▶ Task to complete: Nothing outside the range is wanted. Repeat exactly the lines below from the one with "ndirty c < x_size P - 1 → ndirty" through the one with "intros T Hh Hb Hn Hn'".

Saved data entries

# # # #

Lemma bit_update bi bi' y (f : bool → bool) :
  0 ≤ bi < BPB → 0 ≤ bi' < BPB →
  (∀ k, 0 ≤ k → Z.testbit y k = if decide (k = bi mod 8) then f (bit x bi) else Z.testbit (byte_at x bi) k) →
  bit (<[Z.to_nat (bi / 8) := y]> x) bi' = if decide (bi' = bi) then f (bit x bi) else bit x bi'.
Proof using Hx.
  intros Hb Hb' Hy. unfold bit in *. rewrite byte_at_insert by done. pose proof (Z.mod_pos_bound bi' 8).
  destruct (decide (bi / 8 = bi' / 8)) as [E|E].
  - rewrite Hy by lia. destruct (decide (bi' = bi)) as [->|Hne]; [by rewrite decide_True|].
    rewrite decide_False. { unfold byte_at. by rewrite E. }
    intros Em. apply Hne. rewrite (Z.div_mod bi 8), (Z.div_mod bi' 8) by lia. lia.
  - rewrite decide_False by congruence. done.
Qed.

Lemma bit_set bi bi' :
  0 ≤ bi < BPB → 0 ≤ bi' < BPB → bit (set_bit x bi) bi' = bool_decide (bi' = bi) || bit x bi'.
Proof using Hx.
  intros Hb Hb'. unfold set_bit. rewrite (bit_update bi bi' _ (λ _, true)).
  - case_decide; [by rewrite bool_decide_true|by rewrite bool_decide_false].
  - done.
  - done.
  - intros k Hk. rewrite Z.lor_spec, testbit_mask by done. case_decide; [subst; rewrite Z.eqb_refl; apply orb_true_r|].
    rewrite (proj2 (Z.eqb_neq _ _)) by done. apply orb_false_r.
Qed.

Lemma bit_cleared bi bi' :
  0 ≤ bi < BPB → 0 ≤ bi' < BPB → bit (clear_bit x bi) bi' = negb (bool_decide (bi' = bi)) && bit x bi'.
Proof using Hx.
  intros Hb Hb'. unfold clear_bit. pose proof (byte_at_range bi) as Hr. rewrite (bit_update bi bi' _ (λ _, false)).
  - case_decide; [by rewrite bool_decide_true|by rewrite bool_decide_false].
  - done.
  - done.
  - intros k Hk. unfold u8. rewrite Z.land_spec. destruct (decide (k < 8)) as [H8|H8].
    + rewrite Z.mod_pow2_bits_low, Z.lnot_spec, testbit_mask by lia.
      case_decide; [subst; rewrite Z.eqb_refl; apply andb_false_r|].
      rewrite (proj2 (Z.eqb_neq _ _)) by done. apply andb_true_r.
    + pose proof (Z.mod_pos_bound bi 8). rewrite decide_False by lia.
      rewrite <- (Z.mod_small (byte_at x bi) (2 ^ 8)) by lia. by rewrite !Z.mod_pow2_bits_high by lia.
Qed.

Lemma block_ok_insert (k : nat) y : 0 ≤ y < 256 → block_ok (<[k := y]> x).
Proof using Hx. intros Hy. destruct Hx as [Hl Hb]. split; [by rewrite length_insert|by apply Forall_insert]. Qed.

Lemma set_bit_ok bi : block_ok (set_bit x bi).
Proof using Hx.
  apply block_ok_insert, byte_lor; [apply byte_at_range|]. unfold bit_mask. pose proof (Z.mod_pos_bound bi 8).
  rewrite Z.shiftl_1_l. split; [lia|]. apply (Z.pow_lt_mono_r 2 _ 8); lia.
Qed.

Lemma clear_bit_ok bi : block_ok (clear_bit x bi).
Proof using Hx. apply block_ok_insert, byte_land, byte_at_range. Qed.
End bits.

(** ** Layout *)

(** The first data block. *)
Definition dstart (sb : superblock) : Z := sb_bmapstart sb + (sb_size sb - 1) / BPB + 1.

(** A block is in use when its bit in the free map is set. *)
Definition used (sb : superblock) (v : Z → block) (b : Z) : Prop := bit (v (BBLOCK b sb)) (b mod BPB) = true.

#[global] Instance used_dec sb v b : Decision (used sb v b).
Proof. unfold used. apply _. Defined.

Section layout.
Context (iderw : nat → M bst ()) `{!DiskDriver iderw} (Hds : disk_size ≤ 2 ^ 31).

(** The areas of the disk in their order: log, inodes, free map, data. *)
Record layout (P : txp) (sb : superblock) : Prop := {
  ly_log : 0 ≤ x_start P ∧ 0 < x_size P ∧ x_start P + x_size P ≤ sb_inodestart sb;
  ly_ino : 0 ≤ sb_ninodes sb ∧ sb_inodestart sb + (sb_ninodes sb - 1) / IPB < sb_bmapstart sb;
  ly_data : dstart sb ≤ sb_size sb;
  ly_size : sb_size sb ≤ disk_size;
}.

(** The blocks are blocks, and the free map marks the metadata. *)
Record fs_wf (sb : superblock) (v : Z → block) : Prop := {
  fw_block : ∀ b, sb_inodestart sb ≤ b < sb_size sb → block_ok (v b);
  fw_meta : ∀ b, 0 ≤ b < dstart sb → used sb v b;
}.

Context (P : txp) (sb : superblock) (Ly : layout P sb).

Lemma ly_bmap : sb_inodestart sb ≤ sb_bmapstart sb.
Proof using Ly. 
  destruct Ly as [_ [H1 H2] _ _]. change IPB with 8 in *.
  assert (-1 ≤ (sb_ninodes sb - 1) / 8) by (apply Z.div_le_lower_bound; lia). lia.
Qed.

Lemma dstart_pos : 0 < sb_inodestart sb < dstart sb ∧ sb_bmapstart sb < dstart sb.
Proof using Ly.
  pose proof ly_bmap. destruct Ly as [(? & ? & ?) _ Hd _]. unfold dstart in *. assert (0 < BPB) by (unfold BPB, BSIZE; lia).
  destruct (decide (0 < sb_size sb)).
  - assert (0 ≤ (sb_size sb - 1) / BPB) by (apply Z.div_pos; lia). lia.
  - assert (sb_size sb - 1 ≤ (sb_size sb - 1) / BPB) by (apply Z.div_le_lower_bound; unfold BPB, BSIZE in *; lia). lia.
Qed.

Lemma BBLOCK_eq b : 0 ≤ b < sb_size sb → BBLOCK b sb = b / BPB + sb_bmapstart sb.
Proof using Hds Ly.
  intros Hb. unfold BBLOCK. pose proof ly_bmap. destruct Ly as [(? & ? & ?) _ Hd Hs]. unfold dstart in Hd.
  assert (0 ≤ b / BPB ≤ (sb_size sb - 1) / BPB) by (split; [apply Z.div_pos|apply Z.div_le_mono]; unfold BPB, BSIZE; lia).
  apply u32_small. lia.
Qed.

Lemma BBLOCK_range b : 0 ≤ b < sb_size sb → sb_bmapstart sb ≤ BBLOCK b sb < dstart sb.
Proof using Hds Ly.
  intros Hb. rewrite BBLOCK_eq by done. unfold dstart.
  assert (0 ≤ b / BPB ≤ (sb_size sb - 1) / BPB) by (split; [apply Z.div_pos|apply Z.div_le_mono]; unfold BPB, BSIZE; lia). lia.
Qed.

Lemma fs_block b : sb_inodestart sb ≤ b < sb_size sb → tx_block iderw P b.
Proof using Ly. intros Hb. destruct Ly as [(? & ? & ?) _ _ Hs]. split; lia. Qed.

Lemma bmap_block b : 0 ≤ b < sb_size sb → sb_inodestart sb ≤ BBLOCK b sb < sb_size sb.
Proof using Hds Ly. intros Hb. pose proof (BBLOCK_range b Hb). pose proof ly_bmap. destruct Ly as [_ _ Hd _]. lia. Qed.

Lemma mod_BPB b : 0 ≤ b mod BPB < BPB.
Proof. apply Z.mod_pos_bound. unfold BPB, BSIZE. lia. Qed.

(** Two blocks with the same bit are the same. *)
Lemma BBLOCK_inj b b' :
  0 ≤ b < sb_size sb → 0 ≤ b' < sb_size sb → BBLOCK b sb = BBLOCK b' sb → b mod BPB = b' mod BPB → b = b'.
Proof using Hds Ly.
  intros Hb Hb' E Em. rewrite !BBLOCK_eq in E by done.
  rewrite (Z.div_mod b BPB), (Z.div_mod b' BPB) by (unfold BPB, BSIZE; lia). lia.
Qed.

(** ** Changing one bit *)

Definition mark (b : Z) (c : cache) : cache :=
  upd_block (BBLOCK b sb) (set_bit (vw c (BBLOCK b sb)) (b mod BPB)) c.
Definition unmark (b : Z) (c : cache) : cache :=
  upd_block (BBLOCK b sb) (clear_bit (vw c (BBLOCK b sb)) (b mod BPB)) c.

Lemma used_mark c b b' :
  fs_wf sb (vw c) → 0 ≤ b < sb_size sb → 0 ≤ b' < sb_size sb →
  used sb (vw (mark b c)) b' ↔ b' = b ∨ used sb (vw c) b'.
Proof using Hds Ly.
  intros W Hb Hb'. unfold used, mark. destruct (decide (BBLOCK b' sb = BBLOCK b sb)) as [E|E].
  - rewrite E, vw_upd, bit_set by (apply mod_BPB || by apply W, bmap_block).
    rewrite orb_true_iff, bool_decide_eq_true. split; (intros [H|H]; [left|by right]); [by apply BBLOCK_inj|by subst].
  - rewrite vw_upd_ne by done. split; [by right|]. by intros [->|].
Qed.

Lemma used_unmark c b b' :
  fs_wf sb (vw c) → 0 ≤ b < sb_size sb → 0 ≤ b' < sb_size sb →
  used sb (vw (unmark b c)) b' ↔ b' ≠ b ∧ used sb (vw c) b'.
Proof using Hds Ly.
  intros W Hb Hb'. unfold used, unmark. destruct (decide (BBLOCK b' sb = BBLOCK b sb)) as [E|E].
  - rewrite E, vw_upd, bit_cleared by (apply mod_BPB || by apply W, bmap_block).
    rewrite andb_true_iff, negb_true_iff, bool_decide_eq_false. split; (intros [H1 H2]; split; [|done]).
    + intros ->. done.
    + intros Em. by apply H1, BBLOCK_inj.
  - rewrite vw_upd_ne by done. split; [|by intros []]. intros H. split; [|done]. by intros ->.
Qed.
End layout.

(** ** The steps of a transaction, in the file system's state *)

Section steps.
Context (iderw : nat → M bst ()) `{!DiskDriver iderw} (Hds : disk_size ≤ 2 ^ 31).
Context (P : txp).
Notation tx_ok := (tx_ok iderw P).

Lemma f_bread s c b Q :
  tx_ok (f_l s) c → 0 ≤ b < disk_size → c_held c !! fkey b = None → ndirty c + nheld c < Z.of_nat NBUF →
  (∀ l i, tx_ok l (hold_block (fkey b) i c) → Q i (set_fl l s)) → wp (fbread iderw 1 b) Q s.
Proof. intros T Hb Hh Hn HQ. apply wp_zoom. by eapply tx_bread. Qed.

Lemma f_data s c b i Q :
  tx_ok (f_l s) c → c_held c !! fkey b = Some i → Q (vw c b) s → wp (fdata i) Q s.
Proof. intros T Hh HQ. apply wp_zoom. eapply (tx_data iderw); [done|done|]. by destruct s. Qed.

(** Change a block that is held, log it and release it. *)
Lemma f_update_last s c b i x Q :
  tx_ok (f_l s) (hold_block (fkey b) i c) → c_held c !! fkey b = None → tx_block iderw P b →
  ndirty c < x_size P - 1 → 1 ≤ x_out P →
  (∀ l, tx_ok l (upd_block b x c) → Q tt (set_fl l s)) →
  wp (fset i x;; flog i;; fbrelse i) Q s.
Proof using Hds.
  intros T Hh Hb Hn Ho HQ. apply wp_bind, wp_zoom.
  eapply (tx_set iderw _ _ _ b); [done|apply lookup_insert_eq|done|]. intros s1 T1.
  apply wp_bind, wp_zoom. eapply (tx_log_write iderw Hds _ _ _ b); [done|apply lookup_insert_eq|done|done|done|].
  intros s2 T2. apply wp_zoom. eapply (tx_brelse iderw _ _ _ b); [done|apply lookup_insert_eq|left; set_solver|].
  intros s3 T3. rewrite drop_upd_hold in T3 by done. by apply HQ.
Qed.

Lemma f_update {A} s c b i x (k : () → M fsst A) Q :
  tx_ok (f_l s) (hold_block (fkey b) i c) → c_held c !! fkey b = None → tx_block iderw P b →
  ndirty c < x_size P - 1 → 1 ≤ x_out P →
  (∀ l, tx_ok l (upd_block b x c) → wp (k tt) Q (set_fl l s)) →
  wp (fset i x;; flog i;; fbrelse i ≫= k) Q s.
Proof using Hds.
  intros T Hh Hb Hn Ho HQ.
  assert (wp (fset i x;; flog i;; fbrelse i) (λ r, wp (k r) Q) s) as H by by eapply f_update_last.
  apply wp_bind_inv in H. apply wp_bind. eapply wp_mono; [exact H|]. intros [] s1 H1.
  apply wp_bind_inv in H1. apply wp_bind. eapply wp_mono; [exact H1|]. intros [] s2 H2. by apply wp_bind.
Qed.

(** Release a block that was only read. *)
Lemma f_brelse s c b i Q :
  tx_ok (f_l s) (hold_block (fkey b) i c) → c_held c !! fkey b = None →
  fkey b ∈ c_dirty c ∨ vw c b = c_disk c (fkey b) →
  (∀ l, tx_ok l c → Q tt (set_fl l s)) → wp (fbrelse i) Q s.
Proof. intros T Hh Hcl HQ. apply wp_zoom. by eapply (tx_brelse_read iderw). Qed.

Lemma bzero_wp s c b Q :
  tx_ok (f_l s) c → c_held c !! fkey b = None → tx_block iderw P b →
  ndirty c < x_size P - 1 → ndirty c + nheld c < Z.of_nat NBUF → 1 ≤ x_out P →
  (∀ l, tx_ok l (upd_block b zero_block c) → Q tt (set_fl l s)) → wp (bzero iderw 1 b) Q s.
Proof using Hds.
  intros T Hh Hb Hn Hn' Ho HQ. unfold bzero. apply wp_bind. eapply (f_bread s c b); [done|apply Hb|done|done|].
  intros l i T1. eapply (f_update_last (set_fl l s)); [exact T1|done..|]. done.
Qed.
End steps.

(** ** balloc and bfree *)

Lemma first_clear_Some x l bi : first_clear x l = Some bi → bi ∈ l ∧ bit x bi = false.
Proof.
  induction l as [|k l IH]; simpl; [done|]. rewrite bit_clear_bit. destruct (bit x k) eqn:E; simpl.
  - intros H. destruct (IH H). split; [by right|done].
  - intros [= <-]. split; [by left|done].
Qed.

Lemma first_clear_None x l bi : first_clear x l = None → bi ∈ l → bit x bi = true.
Proof.
  induction l as [|k l IH]; simpl; [by intros _ ?%elem_of_nil|]. rewrite bit_clear_bit.
  destruct (bit x k) eqn:E; simpl; [|done]. intros H [->|Hb]%elem_of_cons; auto.
Qed.

(** Block [k * BPB + bi] has bit [bi] of the [k]-th block of the free map. *)
Lemma slot_div k bi : 0 ≤ bi < BPB → (k * BPB + bi) / BPB = k.
Proof. intros H. rewrite (Z.add_comm (k * BPB)), Z.div_add, Z.div_small by (unfold BPB, BSIZE in *; lia). lia. Qed.
Lemma slot_mod k bi : 0 ≤ bi < BPB → (k * BPB + bi) mod BPB = bi.
Proof. intros H. rewrite (Z.add_comm (k * BPB)), Z.mod_add, Z.mod_small by (unfold BPB, BSIZE in *; lia). done. Qed.

Section balloc.
Context (iderw : nat → M bst ()) `{!DiskDriver iderw} (Hds : disk_size ≤ 2 ^ 31).
Context (P : txp) (sb : superblock) (Ly : layout iderw P sb).
Notation tx_ok := (tx_ok iderw P).

(** The blocks held are data blocks in use. *)
Definition held_used (c : cache) : Prop :=
  ∀ b, c_held c !! fkey b ≠ None → dstart sb ≤ b ∧ used sb (vw c) b.

(** [balloc]'s effect. *)
Definition alloc_block (b : Z) (c : cache) : cache := upd_block b zero_block (mark sb b c).

(** The blocks a transaction has dirtied, the whole free map counted. *)
Definition spread (c : cache) : gset bkey :=
  c_dirty c ∪ list_to_set (fkey <$> seqZ (sb_bmapstart sb) ((sb_size sb - 1) / BPB + 1)).
Definition nspread (c : cache) : Z := Z.of_nat (size (spread c)).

# # # #

▶ Your response:
  ndirty c < x_size P - 1 → ndirty c + nheld c < Z.of_nat NBUF → 1 ≤ x_out P →
  (∀ l, tx_ok l (upd_block b zero_block c) → Q tt (set_fl l s)) → wp (bzero iderw 1 b) Q s.
Proof using Hds.
  intros T Hh Hb Hn Hn' Ho HQ. unfold bzero. apply wp_bind. eapply (f_bread s c b); [done|apply Hb|done|done|].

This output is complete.